In another recent study, role of yeast DNA polymerase ε in DNA replication has also been suggested, so that three DNA polymerases (α, δ and ε) are now known to be involved in DNA replication. To accommodate three DNA polymerases functioning at the replication fork, A. Sugino and his colleagues have proposed that polymerase α might function only as an initiation polymerase at both leading and lagging strands (only polymerase a has primase activity), whereas polymerase ε and polymerase δ are involved in elongation of the leading and lagging-strands respectively. There are other models, which suggest the role of either the polymerases α and δ or only polymerase α in eukaryotic DNA replication. It is also possible that in different systems, different enzyme systems are involved.

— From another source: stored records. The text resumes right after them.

(* ===== verification/Csrf.v ===== *)
(** * The package csrf (src/csrf.go)

    The definitions follow the source top to bottom.

    - [Csrf] is the interface of lines 74-79, [csrf] the struct of lines
      81-88; [csrf_GetToken] and [csrf_ValidToken] are the methods of
      [*csrf] (lines 92-99), whose receiver is a pointer into the heap of
      the world, and [csrf_Csrf] says that [*csrf] implements [Csrf].
    - [Options.Options] is the struct of lines 102-113 and [domainReg] the
      pattern of line 115, character for character.
    - [Generate] (lines 119-169) is the composition of its steps:
      [new_csrf] (121-122), the lookup of the subject (123-132, of which
      [subject] is the value),
      [browser_get] (135), [existing_token] (137), [cookie_domain]
      (144-147), [csrf_cookie] (148-160), [send_cookie] (141-162, with
      the [AddDate(0, 0, 1)] of line 142 as the time package computes it),
      [issue_token] (137-163) and [send_header] (164-166).
    - [Validate] (lines 175-190) is written against the interface, with
      its two channels [header_token] (176) and [form_token] (182).

    Then come what the handlers compute ([issuance] for [Generate]; the
    state machine [vstep], its function [verdict] and the response
    [reply] for [Validate]) and the sample requests the witnesses run
    on.  The lemmas named [run_...] are the equations of the steps in
    the worlds they run in; the theorems after them are the properties
    of [Validate], of [Generate] (the invariant of the world among them),
    of the cookie, its expiry and its pattern, and of the methods. *)

From S2P Require Import Prelude GoStrings GoTime GoCalendar GoTimeParse Regexp.
From S2P Require Import NetHttp Runtime Xsrftoken.

(** ** Definitions *)

(** [type csrf struct]. *)
Record csrf : Type := mk_csrf {
  Token : string;
  Id : string;
  Secret : string
}.

(** The assignments [x.Id = v] and [x.Token = v]. *)
Definition set_Id (v : string) (c : csrf) : csrf :=
  mk_csrf (Token c) v (Secret c).
Definition set_Token (v : string) (c : csrf) : csrf :=
  mk_csrf v (Id c) (Secret c).

(** [type Csrf interface]: a type with the two methods. *)
Class Csrf (X : Type) : Type := {
  GetToken : X → M csrf string;
  ValidToken : X → string → M csrf bool
}.

(** The action every token of the package is scoped to. *)
Definition action : string := "POST".

(** [func (c *csrf) GetToken() string]. *)
Definition csrf_GetToken (c : nat) : M csrf string :=
  x ← runtime.load c; mret (Token x).

(** [func (c *csrf) ValidToken(t string) bool]. *)
Definition csrf_ValidToken `{TokenCodec} (c : nat) (t : string) :
    M csrf bool :=
  x ← runtime.load c; xsrftoken.Valid t (Secret x) (Id x) action.

#[export] Instance csrf_Csrf `{TokenCodec} : Csrf nat := {|
  GetToken := csrf_GetToken;
  ValidToken := csrf_ValidToken
|}.

(** [type Options struct]. *)
Module Options.
Record Options : Type := mk {
  Secret : string;
  SessionKey : string;
  SetHeader : bool;
  SetCookie : bool;
  Secure : bool
}.
End Options.

(** [const domainReg]. *)
Definition domainReg : string :=
  "/^\.?[a-z\d]+(?:(?:[a-z\d]*)|(?:[a-z\d\-]*[a-z\d]))(?:\.[a-z\d]+(?:(?:[a-z\d]*)|(?:[a-z\d\-]*[a-z\d])))*$/".

(** The pattern without its first and last byte, the slashes. *)
Definition domainReg_unslashed : string :=
  String.substring 1 (String.length domainReg - 2) domainReg.

(** The names of the channels. *)
Definition cookie_name : string := "_csrf".
Definition header_name : string := "X-CSRFToken".
Definition form_key : string := "_csrf".
Definition api_key_header : string := "X-API-Key".

(** [x := &csrf{Secret: opts.Secret}; c.MapTo(x, ...)]. *)
Definition new_csrf (opts : Options.Options) : M csrf nat :=
  x ← runtime.alloc (mk_csrf "" "" (Options.Secret opts));
  runtime.MapTo x;;
  mret x.

(** [r.Method == "GET" && r.Header.Get("X-API-Key") == ""]. *)
Definition browser_get (r : http.Request) : bool :=
  (http.Method r == "GET")
  && (http.Header_Get (http.Header r) api_key_header == "").

(** [ex, err := r.Cookie("_csrf"); err == nil && ex.Value != ""]: the
    value of the cookie when the test holds. *)
Definition existing_token (r : http.Request) : option string :=
  match http.Request_Cookie r cookie_name with
  | Some ex => if http.Value ex != "" then Some (http.Value ex) else None
  | None => None
  end.

(** The domain of the cookie: the host without its port if it matches
    [domainReg], else empty.  The index [[0]] panics on an empty slice. *)
Definition cookie_domain (r : http.Request) : M csrf string :=
  match strings.Split (http.Host r) ":" with
  | domain :: _ =>
      let '(ok, err) := regexp.Match domainReg (to_bytes domain) in
      if negb ok || (err != None) then mret "" else mret domain
  | [] => runtime.panic "index out of range"
  end.

(** [&http.Cookie{...}]. *)
Definition csrf_cookie `{TimeFormat} (opts : Options.Options)
    (token domain : string) (expire : Z) : http.Cookie :=
  {| http.Name := "_csrf";
     http.Value := token;
     http.Path := "/";
     http.Domain := domain;
     http.Expires := expire;
     http.RawExpires := Format expire gotime.UnixDate;
     http.MaxAge := 0;
     http.Secure := Options.Secure opts;
     http.HttpOnly := false;
     http.Raw := "_csrf=" +:+ token;
     http.Unparsed := ["token=" +:+ token] |}.

(** [if opts.SetCookie { ... http.SetCookie(w, cookie) }]. *)
Definition send_cookie `{TimeFormat} (opts : Options.Options)
    (r : http.Request) (x : nat) : M csrf unit :=
  if Options.SetCookie opts then
    now ← runtime.Now;
    let expire := calendar.AddDate now 0 0 1 in
    domain ← cookie_domain r;
    c ← runtime.load x;
    runtime.on_w (λ w,
      http.SetCookie w (csrf_cookie opts (Token c) domain expire))
  else mret tt.

(** The token of the request: the cookie's if it carries one, else a new
    one, which is sent as a cookie. *)
Definition issue_token `{TokenCodec, TimeFormat} (opts : Options.Options)
    (r : http.Request) (x : nat) : M csrf unit :=
  match existing_token r with
  | Some v => runtime.store x (set_Token v)
  | None =>
      c ← runtime.load x;
      token ← xsrftoken.Generate (Secret c) (Id c) action;
      runtime.store x (set_Token token);;
      send_cookie opts r x
  end.

(** [if opts.SetHeader { w.Header().Add("X-CSRFToken", x.Token) }]. *)
Definition send_header (opts : Options.Options) (x : nat) : M csrf unit :=
  if Options.SetHeader opts then
    c ← runtime.load x;
    runtime.on_w (λ w, http.w_Header_Add w header_name (Token c))
  else mret tt.

(** [func Generate(opts *Options) martini.Handler]. *)
Definition Generate `{TokenCodec, TimeFormat} (opts : Options.Options)
    (s : Session) (r : http.Request) : M csrf unit :=
  x ← new_csrf opts;
  match sessions.Get s (Options.SessionKey opts) with
  | sessions.nil => mret tt
  | sessions.of_string uid =>
      runtime.store x (set_Id uid);;
      if browser_get r then
        issue_token opts r x;;
        send_header opts x
      else mret tt
  | _ => mret tt
  end.

(** [r.Header.Get("X-CSRFToken")] and [r.FormValue("_csrf")]. *)
Definition header_token (r : http.Request) : string :=
  http.Header_Get (http.Header r) header_name.
Definition form_token (r : http.Request) : string :=
  http.Request_FormValue r form_key.

(** [http.Error(w, msg, http.StatusBadRequest)]. *)
Definition reject (msg : string) : M csrf unit :=
  runtime.on_w (λ w, http.Error w msg http.StatusBadRequest).

(** [func Validate(r *http.Request, w http.ResponseWriter, x Csrf)]. *)
Definition Validate `{Csrf X} (r : http.Request) (x : X) : M csrf unit :=
  if header_token r != "" then
    ok ← ValidToken x (header_token r);
    if negb ok then reject "Invalid X-CSRFToken" else mret tt
  else if form_token r != "" then
    ok ← ValidToken x (form_token r);
    if negb ok then reject "Invalid _csrf token" else mret tt
  else reject "Bad Request".
(* ===== verification/Concurrent.v ===== *)
(** * Requests served at the same time

    The server answers every request in a goroutine of its own, and
    martini runs the handlers of a request in order in that goroutine
    ([context.run]).  The handlers of src/csrf.go share nothing they
    write: the options and [domainReg] are read, the object [Generate]
    allocates at line 121 is reached through the context of its request
    only.  What the requests do share is the heap the objects are
    allocated in and the clock.

    - [pool.Thread], [pool.Pool]: the requests in service, each with the
      handlers of its chain, the index of the next one, the binding of its
      context and its response writer; the heap and the readings of the
      clock are those of the process.
    - [pool.advance]: the next handler of one request runs, in the heap
      and at the reading of the clock the others have left.
      [pool.accept] takes a request into service.  [pool.exec] runs a
      schedule, [pool.reachable] are the states of a site.
    - [protected_chain], [page_chain]: the chains of the routes of the
      example, as lists of handlers.
    - [Local]: what a handler must keep to for its request to be served
      as if it were alone: it finds its object through the binding of its
      context, leaves the objects of the others alone, binds nothing but
      what it has allocated, and depends on the clock through the
      readings it makes.  [Generate], [Validate] and the handlers that
      write the response keep to it.

    A handler takes its turn as a whole: the handlers are functions of
    the world, and the readings of the clock of two requests interleave
    between their handlers.  A handler that panics leaves no world
    behind; the pool keeps the heap and the clock it had, and the request
    is at rest with the message of the panic.

    The theorems: whatever the schedule, a request that has come to rest
    has the response [martini.run] gives it alone in an empty heap, with
    the readings of the clock it has made among those of the others
    ([rest_alone], [protected_served_alone]), and if it has panicked it
    panics alone; the request that [martini.run] answers alone is served
    by the schedule of a pool with nothing else in it
    ([run_is_schedule]).  The readings of the clock two requests have
    made are apart: the invariant of the pool ([pool_ok]) gives every
    request readings of its own ([apart], [rest_apart]).  The tokens two
    pages of a subject mint at the same time both verify
    ([pages_minted_together]) and are minted at different readings, so
    that they are different when the clock goes forward
    ([pages_minted_apart]).  A pool that accepts no more requests comes
    to rest after as many turns as handlers are left
    ([pool_comes_to_rest]). *)

From S2P Require Import Prelude GoStrings GoTime GoCalendar NetHttp Runtime.
From stdpp Require Import functions.
From S2P Require Import Xsrftoken Csrf Pipeline.

(** ** Definitions *)

Module pool.

(** A request in service: [c.handlers], [c.index], the value the
    context maps the interface [Csrf] to, the response writer, and the
    panic that has ended it, if one has. *)
Record Thread : Type := mkThread {
  t_handlers : list (M csrf unit);
  t_index : nat;
  t_binding : option nat;
  t_resp : http.ResponseWriter;
  t_panic : option string
}.

(** The process: the readings of the clock made so far, the heap, and
    the requests in service. *)
Record Pool : Type := mkPool {
  p_reads : nat;
  p_heap : list csrf;
  p_threads : list Thread
}.

(** A request is taken into service: nothing is bound and nothing
    written. *)
Definition fresh (hs : list (M csrf unit)) : Thread :=
  mkThread hs 0 None http.new_ResponseWriter None.

Definition accept (hs : list (M csrf unit)) (P : Pool) : Pool :=
  mkPool (p_reads P) (p_heap P) (p_threads P ++ [fresh hs]).

(** The handler a request runs next: none after a panic, after the
    response is written, and at the end of the chain. *)
Definition next (th : Thread) : option (M csrf unit) :=
  if bool_decide (t_panic th = None) && negb (http.Written (t_resp th))
  then t_handlers th !! t_index th
  else None.

Section step.
Context (clk : nat → Z).

(** The world the next handler of a request runs in. *)
Definition world (P : Pool) (th : Thread) : World csrf :=
  mkWorld clk (p_reads P) (p_heap P) (t_binding th) (t_resp th).

(** The request after its handler has returned in [σ'], or panicked with
    [msg]. *)
Definition returned (th : Thread) (σ' : World csrf) : Thread :=
  mkThread (t_handlers th) (S (t_index th)) (binding σ') (resp σ') None.

Definition panicked (th : Thread) (msg : string) : Thread :=
  mkThread (t_handlers th) (t_index th) (t_binding th) (t_resp th) (Some msg).

(** One turn of the loop of [context.run] in the request [i]. *)
Definition advance (i : nat) (P : Pool) : option Pool :=
  th ← p_threads P !! i;
  h ← next th;
  Some match h (world P th) with
       | Ok _ σ' =>
           mkPool (reads σ') (heap σ') (<[i := returned th σ']> (p_threads P))
       | Panic msg =>
           mkPool (p_reads P) (p_heap P)
             (<[i := panicked th msg]> (p_threads P))
       end.

(** What happens in the process, and a schedule of it. *)
Inductive event : Type :=
| Accept (hs : list (M csrf unit))
| Advance (i : nat).

Definition step (e : event) (P : Pool) : option Pool :=
  match e with
  | Accept hs => Some (accept hs P)
  | Advance i => advance i P
  end.

Fixpoint exec (es : list event) (P : Pool) : option Pool :=
  match es with
  | [] => Some P
  | e :: es' => P' ← step e P; exec es' P'
  end.

(** The states of a site, which serves the chains of [site]. *)
Inductive reachable (site : list (M csrf unit) → Prop) : Pool → Prop :=
| reach_init n h : reachable site (mkPool n h [])
| reach_accept P hs :
    reachable site P → site hs → reachable site (accept hs P)
| reach_advance P i P' :
    reachable site P → advance i P = Some P' → reachable site P'.

(** The handlers the requests of a pool have still to run. *)
Definition left (th : Thread) : nat :=
  match next th with
  | Some _ => length (t_handlers th) - t_index th
  | None => 0
  end.
(** The cookies past their date leave the jar by evictions. *)
Lemma purge_run now b :
  NoDup (http.Name <$> b_jar b) →
  client_run opts clk handler b (Evict <$> jar.due now (b_jar b))
    (purge now b).
Proof.
  intros Hn. unfold purge. rewrite <-(evict_due now) by done.
  apply run_evicts.
Qed.

(** A client that keeps to the dates is a client: the state it is in
    after the cookies past their date have left the jar is reachable, and
    the invariant of the clients holds of it. *)
Lemma purge_reachable now b :
  client_reachable opts clk handler b →
  client_reachable opts clk handler (purge now b).
Proof.
  intros Hb. eapply run_reachable; [done|]. apply purge_run.
  by apply (reachable_inv opts clk handler handler_quiet) in Hb
    as [(_ & ? & _) _].
Qed.

(** The date a client reads off the cookie of a token: a day after the
    second reading of the clock, to the second. *)
Lemma csrf_cookie_attrs token expire :
  (expire < gotime.year_10000)%Z →
  attrs_ok (csrf_cookie opts token "" expire).
Proof.
  intros He. unfold attrs_ok, csrf_cookie.
  cbn [http.Path http.Domain http.Expires http.MaxAge].
  by split_and!.
Qed.

(** [C21] The cookie of the token, there and back.  The client reads
    off the Set-Cookie line of [Generate] the cookie the server has
    built at lines 148-160: the name [_csrf], the token, the path [/],
    no domain, the flag Secure of the options, and as its date the
    expiry of line 142, a day after the reading of the clock, to the
    second; nothing of the line is left unread. *)
Theorem token_cookie_fields uid n :
  dated (clk (S n)) →
  let token := derive (Options.Secret opts) uid action (clk n) in
  let expire := gotime.AddDate (clk (S n)) 1 in
  let line := http.Cookie_String (csrf_cookie opts token "" expire) in
  http.read_set_cookie line
  = Some (http.mkCookie cookie_name token "/" "" (gotime.floor_sec expire)
            (Format expire gotime.RFC1123) 0 (Options.Secure opts) false
            line []).
Proof.
  intros [Hpos Hy] token expire line. subst line.
  rewrite read_set_cookie_attrs
    by (by apply csrf_cookie_ok || by apply csrf_cookie_attrs).
  unfold as_received, csrf_cookie.
  cbn [http.Name http.Value http.Path http.Domain http.Expires http.MaxAge
       http.Secure http.HttpOnly].
  rewrite bool_decide_eq_true_2; [done|].
  apply Unix_pos. subst expire. rewrite AddDate_one_day. lia.
Qed.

Fig. 26.28. Model for initiating leading and lagging strand synthesis with two DNA polymerases. The first line of the figure shows the unwound complex stage and then four subsequent stages : primer RNA synthesis with primase (priming), first Okazaki fragment synthesis with pol α, switching of DNA polymerases at the 3' end of this first Okazaki fragment, and finally, leading and lagging strand synthesis by pol δ and pol α are indicated (see text for details). Factors involved are DNA helicase (T antigen in the case for SV40), RF-A, pol α-primase, RF-C, PCNA and pol δ. The factors are introduced according to the order of entry into the reaction. Wavy lines are, synthesized primer RNAs, and the dashed lines indicate the introduction of pol δ and the movement of pol α-primase complex along the lagging strand template without dissociation from the replication fork.